═══ Data section
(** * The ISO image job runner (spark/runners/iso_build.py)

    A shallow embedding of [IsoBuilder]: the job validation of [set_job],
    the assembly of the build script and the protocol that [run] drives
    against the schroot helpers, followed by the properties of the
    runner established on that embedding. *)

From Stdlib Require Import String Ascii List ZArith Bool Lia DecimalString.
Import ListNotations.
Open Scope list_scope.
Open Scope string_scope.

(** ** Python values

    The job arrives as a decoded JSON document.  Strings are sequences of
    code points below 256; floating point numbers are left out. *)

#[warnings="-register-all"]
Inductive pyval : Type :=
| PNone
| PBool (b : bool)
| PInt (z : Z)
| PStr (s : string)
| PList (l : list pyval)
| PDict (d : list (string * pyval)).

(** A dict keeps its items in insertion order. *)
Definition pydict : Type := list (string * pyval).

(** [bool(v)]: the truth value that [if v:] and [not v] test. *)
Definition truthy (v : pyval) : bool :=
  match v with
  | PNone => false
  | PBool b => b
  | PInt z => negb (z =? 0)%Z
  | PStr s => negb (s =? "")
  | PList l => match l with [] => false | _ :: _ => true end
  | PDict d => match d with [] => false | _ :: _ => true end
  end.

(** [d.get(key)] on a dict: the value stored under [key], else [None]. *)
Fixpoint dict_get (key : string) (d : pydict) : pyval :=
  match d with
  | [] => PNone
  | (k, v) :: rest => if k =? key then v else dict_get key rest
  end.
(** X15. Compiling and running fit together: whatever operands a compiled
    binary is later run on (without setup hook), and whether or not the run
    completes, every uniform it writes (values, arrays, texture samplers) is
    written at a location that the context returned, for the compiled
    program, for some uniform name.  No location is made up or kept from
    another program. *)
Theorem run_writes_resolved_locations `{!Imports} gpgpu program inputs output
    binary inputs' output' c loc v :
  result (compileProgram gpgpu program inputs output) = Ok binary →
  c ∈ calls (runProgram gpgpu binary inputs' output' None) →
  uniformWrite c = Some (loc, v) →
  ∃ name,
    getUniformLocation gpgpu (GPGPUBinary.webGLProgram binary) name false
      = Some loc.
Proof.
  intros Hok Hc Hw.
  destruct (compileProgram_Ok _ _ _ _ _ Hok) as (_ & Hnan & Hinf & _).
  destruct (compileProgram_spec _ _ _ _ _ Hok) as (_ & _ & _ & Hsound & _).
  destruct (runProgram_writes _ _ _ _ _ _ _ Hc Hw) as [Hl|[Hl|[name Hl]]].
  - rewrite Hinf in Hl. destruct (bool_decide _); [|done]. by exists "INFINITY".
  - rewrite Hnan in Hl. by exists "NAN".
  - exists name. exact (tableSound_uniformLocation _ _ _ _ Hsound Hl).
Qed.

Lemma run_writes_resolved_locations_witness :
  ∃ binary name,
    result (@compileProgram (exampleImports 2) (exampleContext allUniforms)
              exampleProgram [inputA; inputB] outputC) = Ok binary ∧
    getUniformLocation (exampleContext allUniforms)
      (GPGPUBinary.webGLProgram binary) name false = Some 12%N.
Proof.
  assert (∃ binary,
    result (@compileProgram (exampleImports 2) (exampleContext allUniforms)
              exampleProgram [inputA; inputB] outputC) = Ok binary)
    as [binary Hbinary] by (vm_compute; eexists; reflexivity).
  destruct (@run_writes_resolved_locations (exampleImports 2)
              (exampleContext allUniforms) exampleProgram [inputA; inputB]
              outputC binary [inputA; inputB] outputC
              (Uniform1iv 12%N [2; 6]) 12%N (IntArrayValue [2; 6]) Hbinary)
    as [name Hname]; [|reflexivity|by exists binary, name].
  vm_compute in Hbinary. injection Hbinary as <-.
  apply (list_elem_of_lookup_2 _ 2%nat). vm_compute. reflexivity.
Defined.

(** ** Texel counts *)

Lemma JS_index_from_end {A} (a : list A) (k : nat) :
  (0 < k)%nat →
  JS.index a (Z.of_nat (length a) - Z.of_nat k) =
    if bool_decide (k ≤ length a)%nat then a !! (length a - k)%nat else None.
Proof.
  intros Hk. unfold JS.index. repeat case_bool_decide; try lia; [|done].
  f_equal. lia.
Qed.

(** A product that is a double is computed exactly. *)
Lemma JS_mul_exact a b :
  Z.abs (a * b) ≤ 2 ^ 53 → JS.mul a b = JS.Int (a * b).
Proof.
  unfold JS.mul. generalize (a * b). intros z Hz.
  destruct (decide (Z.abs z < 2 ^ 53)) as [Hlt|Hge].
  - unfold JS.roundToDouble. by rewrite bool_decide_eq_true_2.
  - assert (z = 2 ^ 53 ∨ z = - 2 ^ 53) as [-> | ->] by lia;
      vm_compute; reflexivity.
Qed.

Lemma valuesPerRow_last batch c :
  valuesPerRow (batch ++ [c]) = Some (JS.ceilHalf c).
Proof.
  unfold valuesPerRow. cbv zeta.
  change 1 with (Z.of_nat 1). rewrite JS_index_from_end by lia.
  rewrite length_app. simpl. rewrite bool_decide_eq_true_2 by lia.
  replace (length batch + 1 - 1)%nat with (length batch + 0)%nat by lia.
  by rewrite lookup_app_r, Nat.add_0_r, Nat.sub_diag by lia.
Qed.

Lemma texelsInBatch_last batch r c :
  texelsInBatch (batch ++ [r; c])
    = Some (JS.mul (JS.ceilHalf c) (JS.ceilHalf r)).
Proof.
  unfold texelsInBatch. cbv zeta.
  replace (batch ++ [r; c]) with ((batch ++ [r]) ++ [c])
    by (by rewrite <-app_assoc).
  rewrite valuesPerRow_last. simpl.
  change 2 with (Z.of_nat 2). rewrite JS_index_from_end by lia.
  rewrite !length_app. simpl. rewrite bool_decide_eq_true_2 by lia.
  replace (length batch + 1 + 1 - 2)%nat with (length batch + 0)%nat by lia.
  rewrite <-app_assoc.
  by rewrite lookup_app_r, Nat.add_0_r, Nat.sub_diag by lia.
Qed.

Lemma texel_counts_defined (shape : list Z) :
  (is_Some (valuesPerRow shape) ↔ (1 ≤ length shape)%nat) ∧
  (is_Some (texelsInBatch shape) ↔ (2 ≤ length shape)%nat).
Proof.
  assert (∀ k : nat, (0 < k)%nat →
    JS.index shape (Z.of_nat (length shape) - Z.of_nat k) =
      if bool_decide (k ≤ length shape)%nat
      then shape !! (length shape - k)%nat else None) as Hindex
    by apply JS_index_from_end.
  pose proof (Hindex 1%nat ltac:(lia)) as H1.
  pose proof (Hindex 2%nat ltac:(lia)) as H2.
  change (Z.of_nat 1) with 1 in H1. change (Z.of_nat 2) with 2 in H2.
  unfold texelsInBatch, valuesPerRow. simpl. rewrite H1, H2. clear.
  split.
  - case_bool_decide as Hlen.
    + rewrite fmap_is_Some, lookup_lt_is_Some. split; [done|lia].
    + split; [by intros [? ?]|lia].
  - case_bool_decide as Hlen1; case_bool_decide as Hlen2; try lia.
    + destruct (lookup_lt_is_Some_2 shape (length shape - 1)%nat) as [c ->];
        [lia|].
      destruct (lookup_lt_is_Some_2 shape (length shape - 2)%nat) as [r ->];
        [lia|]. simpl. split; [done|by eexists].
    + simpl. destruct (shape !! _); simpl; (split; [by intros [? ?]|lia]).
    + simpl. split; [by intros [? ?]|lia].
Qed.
══════
_Requirement_
Give the records again, complete and exact.

_Exercise output_
(** * The ISO image job runner (spark/runners/iso_build.py)

    A shallow embedding of [IsoBuilder]: the job validation of [set_job],
    the assembly of the build script and the protocol that [run] drives
    against the schroot helpers, followed by the properties of the
    runner established on that embedding. *)

From Stdlib Require Import String Ascii List ZArith Bool Lia DecimalString.
Import ListNotations.
Open Scope list_scope.
Open Scope string_scope.

(** ** Python values

    The job arrives as a decoded JSON document.  Strings are sequences of
    code points below 256; floating point numbers are left out. *)

#[warnings="-register-all"]
Inductive pyval : Type :=
| PNone
| PBool (b : bool)
| PInt (z : Z)
| PStr (s : string)
| PList (l : list pyval)
| PDict (d : list (string * pyval)).

(** A dict keeps its items in insertion order. *)
Definition pydict : Type := list (string * pyval).

(** [bool(v)]: the truth value that [if v:] and [not v] test. *)
Definition truthy (v : pyval) : bool :=
  match v with
  | PNone => false
  | PBool b => b
  | PInt z => negb (z =? 0)%Z
  | PStr s => negb (s =? "")
  | PList l => match l with [] => false | _ :: _ => true end
  | PDict d => match d with [] => false | _ :: _ => true end
  end.

(** [d.get(key)] on a dict: the value stored under [key], else [None]. *)
Fixpoint dict_get (key : string) (d : pydict) : pyval :=
  match d with
  | [] => PNone
  | (k, v) :: rest => if k =? key then v else dict_get key rest
  end.
(** X15. Compiling and running fit together: whatever operands a compiled
    binary is later run on (without setup hook), and whether or not the run
    completes, every uniform it writes (values, arrays, texture samplers) is
    written at a location that the context returned, for the compiled
    program, for some uniform name.  No location is made up or kept from
    another program. *)
Theorem run_writes_resolved_locations `{!Imports} gpgpu program inputs output
    binary inputs' output' c loc v :
  result (compileProgram gpgpu program inputs output) = Ok binary →
  c ∈ calls (runProgram gpgpu binary inputs' output' None) →
  uniformWrite c = Some (loc, v) →
  ∃ name,
    getUniformLocation gpgpu (GPGPUBinary.webGLProgram binary) name false
      = Some loc.
Proof.
  intros Hok Hc Hw.
  destruct (compileProgram_Ok _ _ _ _ _ Hok) as (_ & Hnan & Hinf & _).
  destruct (compileProgram_spec _ _ _ _ _ Hok) as (_ & _ & _ & Hsound & _).
  destruct (runProgram_writes _ _ _ _ _ _ _ Hc Hw) as [Hl|[Hl|[name Hl]]].
  - rewrite Hinf in Hl. destruct (bool_decide _); [|done]. by exists "INFINITY".
  - rewrite Hnan in Hl. by exists "NAN".
  - exists name. exact (tableSound_uniformLocation _ _ _ _ Hsound Hl).
Qed.

Lemma run_writes_resolved_locations_witness :
  ∃ binary name,
    result (@compileProgram (exampleImports 2) (exampleContext allUniforms)
              exampleProgram [inputA; inputB] outputC) = Ok binary ∧
    getUniformLocation (exampleContext allUniforms)
      (GPGPUBinary.webGLProgram binary) name false = Some 12%N.
Proof.
  assert (∃ binary,
    result (@compileProgram (exampleImports 2) (exampleContext allUniforms)
              exampleProgram [inputA; inputB] outputC) = Ok binary)
    as [binary Hbinary] by (vm_compute; eexists; reflexivity).
  destruct (@run_writes_resolved_locations (exampleImports 2)
              (exampleContext allUniforms) exampleProgram [inputA; inputB]
              outputC binary [inputA; inputB] outputC
              (Uniform1iv 12%N [2; 6]) 12%N (IntArrayValue [2; 6]) Hbinary)
    as [name Hname]; [|reflexivity|by exists binary, name].
  vm_compute in Hbinary. injection Hbinary as <-.
  apply (list_elem_of_lookup_2 _ 2%nat). vm_compute. reflexivity.
Defined.

(** ** Texel counts *)

Lemma JS_index_from_end {A} (a : list A) (k : nat) :
  (0 < k)%nat →
  JS.index a (Z.of_nat (length a) - Z.of_nat k) =
    if bool_decide (k ≤ length a)%nat then a !! (length a - k)%nat else None.
Proof.
  intros Hk. unfold JS.index. repeat case_bool_decide; try lia; [|done].
  f_equal. lia.
Qed.

(** A product that is a double is computed exactly. *)
Lemma JS_mul_exact a b :
  Z.abs (a * b) ≤ 2 ^ 53 → JS.mul a b = JS.Int (a * b).
Proof.
  unfold JS.mul. generalize (a * b). intros z Hz.
  destruct (decide (Z.abs z < 2 ^ 53)) as [Hlt|Hge].
  - unfold JS.roundToDouble. by rewrite bool_decide_eq_true_2.
  - assert (z = 2 ^ 53 ∨ z = - 2 ^ 53) as [-> | ->] by lia;
      vm_compute; reflexivity.
Qed.

Lemma valuesPerRow_last batch c :
  valuesPerRow (batch ++ [c]) = Some (JS.ceilHalf c).
Proof.
  unfold valuesPerRow. cbv zeta.
  change 1 with (Z.of_nat 1). rewrite JS_index_from_end by lia.
  rewrite length_app. simpl. rewrite bool_decide_eq_true_2 by lia.
  replace (length batch + 1 - 1)%nat with (length batch + 0)%nat by lia.
  by rewrite lookup_app_r, Nat.add_0_r, Nat.sub_diag by lia.
Qed.

Lemma texelsInBatch_last batch r c :
  texelsInBatch (batch ++ [r; c])
    = Some (JS.mul (JS.ceilHalf c) (JS.ceilHalf r)).
Proof.
  unfold texelsInBatch. cbv zeta.
  replace (batch ++ [r; c]) with ((batch ++ [r]) ++ [c])
    by (by rewrite <-app_assoc).
  rewrite valuesPerRow_last. simpl.
  change 2 with (Z.of_nat 2). rewrite JS_index_from_end by lia.
  rewrite !length_app. simpl. rewrite bool_decide_eq_true_2 by lia.
  replace (length batch + 1 + 1 - 2)%nat with (length batch + 0)%nat by lia.
  rewrite <-app_assoc.
  by rewrite lookup_app_r, Nat.add_0_r, Nat.sub_diag by lia.
Qed.

Lemma texel_counts_defined (shape : list Z) :
  (is_Some (valuesPerRow shape) ↔ (1 ≤ length shape)%nat) ∧
  (is_Some (texelsInBatch shape) ↔ (2 ≤ length shape)%nat).
Proof.
  assert (∀ k : nat, (0 < k)%nat →
    JS.index shape (Z.of_nat (length shape) - Z.of_nat k) =
      if bool_decide (k ≤ length shape)%nat
      then shape !! (length shape - k)%nat else None) as Hindex
    by apply JS_index_from_end.
  pose proof (Hindex 1%nat ltac:(lia)) as H1.
  pose proof (Hindex 2%nat ltac:(lia)) as H2.
  change (Z.of_nat 1) with 1 in H1. change (Z.of_nat 2) with 2 in H2.
  unfold texelsInBatch, valuesPerRow. simpl. rewrite H1, H2. clear.
  split.
  - case_bool_decide as Hlen.
    + rewrite fmap_is_Some, lookup_lt_is_Some. split; [done|lia].
    + split; [by intros [? ?]|lia].
  - case_bool_decide as Hlen1; case_bool_decide as Hlen2; try lia.
    + destruct (lookup_lt_is_Some_2 shape (length shape - 1)%nat) as [c ->];
        [lia|].
      destruct (lookup_lt_is_Some_2 shape (length shape - 2)%nat) as [r ->];
        [lia|]. simpl. split; [done|by eexists].
    + simpl. destruct (shape !! _); simpl; (split; [by intros [? ?]|lia]).
    + simpl. split; [by intros [? ?]|lia].
Qed.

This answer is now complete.